My dad lives in Portland ,has an upper middle class job ,and this tax plan would reduce my dad's taxes .

Well it depends on what is upper middle class job/income.  Lets do the math. 

We can define upper middle class income in OR as either AGI of 750K (that is the standard where I live in Scarsdale) or  500K or 250K.

If we go with 750K (of which around 37.5K are qualified dividends) then we can use state income tax of around 71.7K, real estate tax of around 15K (OR real estate taxes are around 1% so you figure 1% of $1.5 million dollar house) and charity of around 15K.  I assume no mortgage.  If we do that under current law in 2018 the fed tax would be around 199K.  If we go with the Trump plan even though the qualified dividends would be taxed at a lower 15% rate vs 20% under the current plan the loss of deductions means that the tax bill would be 209K which is an increase of 10K.

If we go with 500K (of which around 20K are qualified dividends) then we can use state income tax of around 47K, real estate tax of around 10K (OR real estate taxes are around 1% so you figure 1% of $1 million dollar house) and charity of around 7.5K.  If we do that under current law in 2018 the fed tax would be around 132K.  If we go with the Trump plan even the tax bill would be 125K which is a decrease of 7K.

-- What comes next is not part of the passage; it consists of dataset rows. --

Definition set_db_world (x : World E) (db : DBImpl) : DBImpl :=
  mkDB x (table_cache_ db) (db_lock_ db) (shutting_down_ db) (mem_ db) (imm_ db) (has_imm_ db) (log_ db)
    (logfile_number_ db) (seed_ db) (writers_ db) (finished_ db) (tmp_batch_ db) (snapshots_ db) (pending_outputs_ db)
    (background_compaction_scheduled_ db) (manual_ db) (manual_compaction_ db) (versions_ db) (seeks_ db) (bg_error_ db)
    (stats_ db) (perf_counters_ db).
Definition set_table_cache (x : CState C) (db : DBImpl) : DBImpl :=
  mkDB (db_world db) x (db_lock_ db) (shutting_down_ db) (mem_ db) (imm_ db) (has_imm_ db) (log_ db) (logfile_number_
    db) (seed_ db) (writers_ db) (finished_ db) (tmp_batch_ db) (snapshots_ db) (pending_outputs_ db)
    (background_compaction_scheduled_ db) (manual_ db) (manual_compaction_ db) (versions_ db) (seeks_ db) (bg_error_ db)
    (stats_ db) (perf_counters_ db).
Definition set_db_lock (x : bool) (db : DBImpl) : DBImpl :=
  mkDB (db_world db) (table_cache_ db) x (shutting_down_ db) (mem_ db) (imm_ db) (has_imm_ db) (log_ db)
    (logfile_number_ db) (seed_ db) (writers_ db) (finished_ db) (tmp_batch_ db) (snapshots_ db) (pending_outputs_ db)
    (background_compaction_scheduled_ db) (manual_ db) (manual_compaction_ db) (versions_ db) (seeks_ db) (bg_error_ db)
    (stats_ db) (perf_counters_ db).
Definition set_shutting_down (x : bool) (db : DBImpl) : DBImpl :=
  mkDB (db_world db) (table_cache_ db) (db_lock_ db) x (mem_ db) (imm_ db) (has_imm_ db) (log_ db) (logfile_number_ db)
    (seed_ db) (writers_ db) (finished_ db) (tmp_batch_ db) (snapshots_ db) (pending_outputs_ db)
    (background_compaction_scheduled_ db) (manual_ db) (manual_compaction_ db) (versions_ db) (seeks_ db) (bg_error_ db)
    (stats_ db) (perf_counters_ db).
Definition set_mem (x : option MemTable) (db : DBImpl) : DBImpl :=
  mkDB (db_world db) (table_cache_ db) (db_lock_ db) (shutting_down_ db) x (imm_ db) (has_imm_ db) (log_ db)
    (logfile_number_ db) (seed_ db) (writers_ db) (finished_ db) (tmp_batch_ db) (snapshots_ db) (pending_outputs_ db)
    (background_compaction_scheduled_ db) (manual_ db) (manual_compaction_ db) (versions_ db) (seeks_ db) (bg_error_ db)
    (stats_ db) (perf_counters_ db).
Definition set_imm (x : option MemTable) (db : DBImpl) : DBImpl :=
  mkDB (db_world db) (table_cache_ db) (db_lock_ db) (shutting_down_ db) (mem_ db) x (has_imm_ db) (log_ db)
    (logfile_number_ db) (seed_ db) (writers_ db) (finished_ db) (tmp_batch_ db) (snapshots_ db) (pending_outputs_ db)
    (background_compaction_scheduled_ db) (manual_ db) (manual_compaction_ db) (versions_ db) (seeks_ db) (bg_error_ db)
    (stats_ db) (perf_counters_ db).
Definition set_has_imm (x : bool) (db : DBImpl) : DBImpl :=
  mkDB (db_world db) (table_cache_ db) (db_lock_ db) (shutting_down_ db) (mem_ db) (imm_ db) x (log_ db)
    (logfile_number_ db) (seed_ db) (writers_ db) (finished_ db) (tmp_batch_ db) (snapshots_ db) (pending_outputs_ db)
    (background_compaction_scheduled_ db) (manual_ db) (manual_compaction_ db) (versions_ db) (seeks_ db) (bg_error_ db)
    (stats_ db) (perf_counters_ db).
Definition set_log (x : option (LogWriter.Writer (env_W E))) (db : DBImpl) : DBImpl :=
  mkDB (db_world db) (table_cache_ db) (db_lock_ db) (shutting_down_ db) (mem_ db) (imm_ db) (has_imm_ db) x
    (logfile_number_ db) (seed_ db) (writers_ db) (finished_ db) (tmp_batch_ db) (snapshots_ db) (pending_outputs_ db)
    (background_compaction_scheduled_ db) (manual_ db) (manual_compaction_ db) (versions_ db) (seeks_ db) (bg_error_ db)
    (stats_ db) (perf_counters_ db).
Definition set_logfile_number (x : Z) (db : DBImpl) : DBImpl :=
  mkDB (db_world db) (table_cache_ db) (db_lock_ db) (shutting_down_ db) (mem_ db) (imm_ db) (has_imm_ db) (log_ db) x
    (seed_ db) (writers_ db) (finished_ db) (tmp_batch_ db) (snapshots_ db) (pending_outputs_ db)
    (background_compaction_scheduled_ db) (manual_ db) (manual_compaction_ db) (versions_ db) (seeks_ db) (bg_error_ db)
    (stats_ db) (perf_counters_ db).
Definition set_seed (x : Z) (db : DBImpl) : DBImpl :=
  mkDB (db_world db) (table_cache_ db) (db_lock_ db) (shutting_down_ db) (mem_ db) (imm_ db) (has_imm_ db) (log_ db)
    (logfile_number_ db) x (writers_ db) (finished_ db) (tmp_batch_ db) (snapshots_ db) (pending_outputs_ db)
    (background_compaction_scheduled_ db) (manual_ db) (manual_compaction_ db) (versions_ db) (seeks_ db) (bg_error_ db)
    (stats_ db) (perf_counters_ db).
Definition set_writers (x : list DbWriter) (db : DBImpl) : DBImpl :=
  mkDB (db_world db) (table_cache_ db) (db_lock_ db) (shutting_down_ db) (mem_ db) (imm_ db) (has_imm_ db) (log_ db)
    (logfile_number_ db) (seed_ db) x (finished_ db) (tmp_batch_ db) (snapshots_ db) (pending_outputs_ db)
    (background_compaction_scheduled_ db) (manual_ db) (manual_compaction_ db) (versions_ db) (seeks_ db) (bg_error_ db)
    (stats_ db) (perf_counters_ db).
Definition set_finished (x : list (nat * Status)) (db : DBImpl) : DBImpl :=
  mkDB (db_world db) (table_cache_ db) (db_lock_ db) (shutting_down_ db) (mem_ db) (imm_ db) (has_imm_ db) (log_ db)
    (logfile_number_ db) (seed_ db) (writers_ db) x (tmp_batch_ db) (snapshots_ db) (pending_outputs_ db)
    (background_compaction_scheduled_ db) (manual_ db) (manual_compaction_ db) (versions_ db) (seeks_ db) (bg_error_ db)
    (stats_ db) (perf_counters_ db).
Definition set_tmp_batch (x : bytes) (db : DBImpl) : DBImpl :=
  mkDB (db_world db) (table_cache_ db) (db_lock_ db) (shutting_down_ db) (mem_ db) (imm_ db) (has_imm_ db) (log_ db)
    (logfile_number_ db) (seed_ db) (writers_ db) (finished_ db) x (snapshots_ db) (pending_outputs_ db)
    (background_compaction_scheduled_ db) (manual_ db) (manual_compaction_ db) (versions_ db) (seeks_ db) (bg_error_ db)
    (stats_ db) (perf_counters_ db).
Definition set_snapshots (x : SnapshotList) (db : DBImpl) : DBImpl :=
  mkDB (db_world db) (table_cache_ db) (db_lock_ db) (shutting_down_ db) (mem_ db) (imm_ db) (has_imm_ db) (log_ db)
    (logfile_number_ db) (seed_ db) (writers_ db) (finished_ db) (tmp_batch_ db) x (pending_outputs_ db)
    (background_compaction_scheduled_ db) (manual_ db) (manual_compaction_ db) (versions_ db) (seeks_ db) (bg_error_ db)
    (stats_ db) (perf_counters_ db).
Definition set_pending_outputs (x : gset Z) (db : DBImpl) : DBImpl :=
  mkDB (db_world db) (table_cache_ db) (db_lock_ db) (shutting_down_ db) (mem_ db) (imm_ db) (has_imm_ db) (log_ db)
    (logfile_number_ db) (seed_ db) (writers_ db) (finished_ db) (tmp_batch_ db) (snapshots_ db) x
    (background_compaction_scheduled_ db) (manual_ db) (manual_compaction_ db) (versions_ db) (seeks_ db) (bg_error_ db)
    (stats_ db) (perf_counters_ db).
Definition set_background_compaction_scheduled (x : bool) (db : DBImpl) : DBImpl :=
  mkDB (db_world db) (table_cache_ db) (db_lock_ db) (shutting_down_ db) (mem_ db) (imm_ db) (has_imm_ db) (log_ db)
    (logfile_number_ db) (seed_ db) (writers_ db) (finished_ db) (tmp_batch_ db) (snapshots_ db) (pending_outputs_ db) x
    (manual_ db) (manual_compaction_ db) (versions_ db) (seeks_ db) (bg_error_ db) (stats_ db) (perf_counters_ db).
Definition set_manual (x : option ManualCompaction) (db : DBImpl) : DBImpl :=
  mkDB (db_world db) (table_cache_ db) (db_lock_ db) (shutting_down_ db) (mem_ db) (imm_ db) (has_imm_ db) (log_ db)
    (logfile_number_ db) (seed_ db) (writers_ db) (finished_ db) (tmp_batch_ db) (snapshots_ db) (pending_outputs_ db)
    (background_compaction_scheduled_ db) x (manual_compaction_ db) (versions_ db) (seeks_ db) (bg_error_ db) (stats_
    db) (perf_counters_ db).
Definition set_manual_compaction (x : bool) (db : DBImpl) : DBImpl :=
  mkDB (db_world db) (table_cache_ db) (db_lock_ db) (shutting_down_ db) (mem_ db) (imm_ db) (has_imm_ db) (log_ db)
    (logfile_number_ db) (seed_ db) (writers_ db) (finished_ db) (tmp_batch_ db) (snapshots_ db) (pending_outputs_ db)
    (background_compaction_scheduled_ db) (manual_ db) x (versions_ db) (seeks_ db) (bg_error_ db) (stats_ db)
    (perf_counters_ db).
Definition set_versions (x : VersionSet E) (db : DBImpl) : DBImpl :=
  mkDB (db_world db) (table_cache_ db) (db_lock_ db) (shutting_down_ db) (mem_ db) (imm_ db) (has_imm_ db) (log_ db)
    (logfile_number_ db) (seed_ db) (writers_ db) (finished_ db) (tmp_batch_ db) (snapshots_ db) (pending_outputs_ db)
    (background_compaction_scheduled_ db) (manual_ db) (manual_compaction_ db) x (seeks_ db) (bg_error_ db) (stats_ db)
    (perf_counters_ db).
Definition set_seeks (x : Seeks) (db : DBImpl) : DBImpl :=
  mkDB (db_world db) (table_cache_ db) (db_lock_ db) (shutting_down_ db) (mem_ db) (imm_ db) (has_imm_ db) (log_ db)
    (logfile_number_ db) (seed_ db) (writers_ db) (finished_ db) (tmp_batch_ db) (snapshots_ db) (pending_outputs_ db)
    (background_compaction_scheduled_ db) (manual_ db) (manual_compaction_ db) (versions_ db) x (bg_error_ db) (stats_
    db) (perf_counters_ db).
Definition set_bg_error (x : Status) (db : DBImpl) : DBImpl :=
  mkDB (db_world db) (table_cache_ db) (db_lock_ db) (shutting_down_ db) (mem_ db) (imm_ db) (has_imm_ db) (log_ db)
    (logfile_number_ db) (seed_ db) (writers_ db) (finished_ db) (tmp_batch_ db) (snapshots_ db) (pending_outputs_ db)
    (background_compaction_scheduled_ db) (manual_ db) (manual_compaction_ db) (versions_ db) (seeks_ db) x (stats_ db)
    (perf_counters_ db).
Definition set_stats (x : list CompactionStats) (db : DBImpl) : DBImpl :=
  mkDB (db_world db) (table_cache_ db) (db_lock_ db) (shutting_down_ db) (mem_ db) (imm_ db) (has_imm_ db) (log_ db)
    (logfile_number_ db) (seed_ db) (writers_ db) (finished_ db) (tmp_batch_ db) (snapshots_ db) (pending_outputs_ db)
    (background_compaction_scheduled_ db) (manual_ db) (manual_compaction_ db) (versions_ db) (seeks_ db) (bg_error_ db)
    x (perf_counters_ db).
Definition set_perf_counters (x : DBPerfCounters) (db : DBImpl) : DBImpl :=
  mkDB (db_world db) (table_cache_ db) (db_lock_ db) (shutting_down_ db) (mem_ db) (imm_ db) (has_imm_ db) (log_ db)
    (logfile_number_ db) (seed_ db) (writers_ db) (finished_ db) (tmp_batch_ db) (snapshots_ db) (pending_outputs_ db)
    (background_compaction_scheduled_ db) (manual_ db) (manual_compaction_ db) (versions_ db) (seeks_ db) (bg_error_ db)
    (stats_ db) x.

If we go with 250K (of which around 7.5K are qualified dividends) then we can use state income tax of around 22.2K, real estate tax of around 5K (OR real estate taxes are around 1% so you figure 1% of 500K house) and charity of around 3.8K.  If we do that under current law in 2018 the fed tax would be around 46K.  If we go with the Trump plan even the tax bill would be 44K which is a slight decrease of 7K.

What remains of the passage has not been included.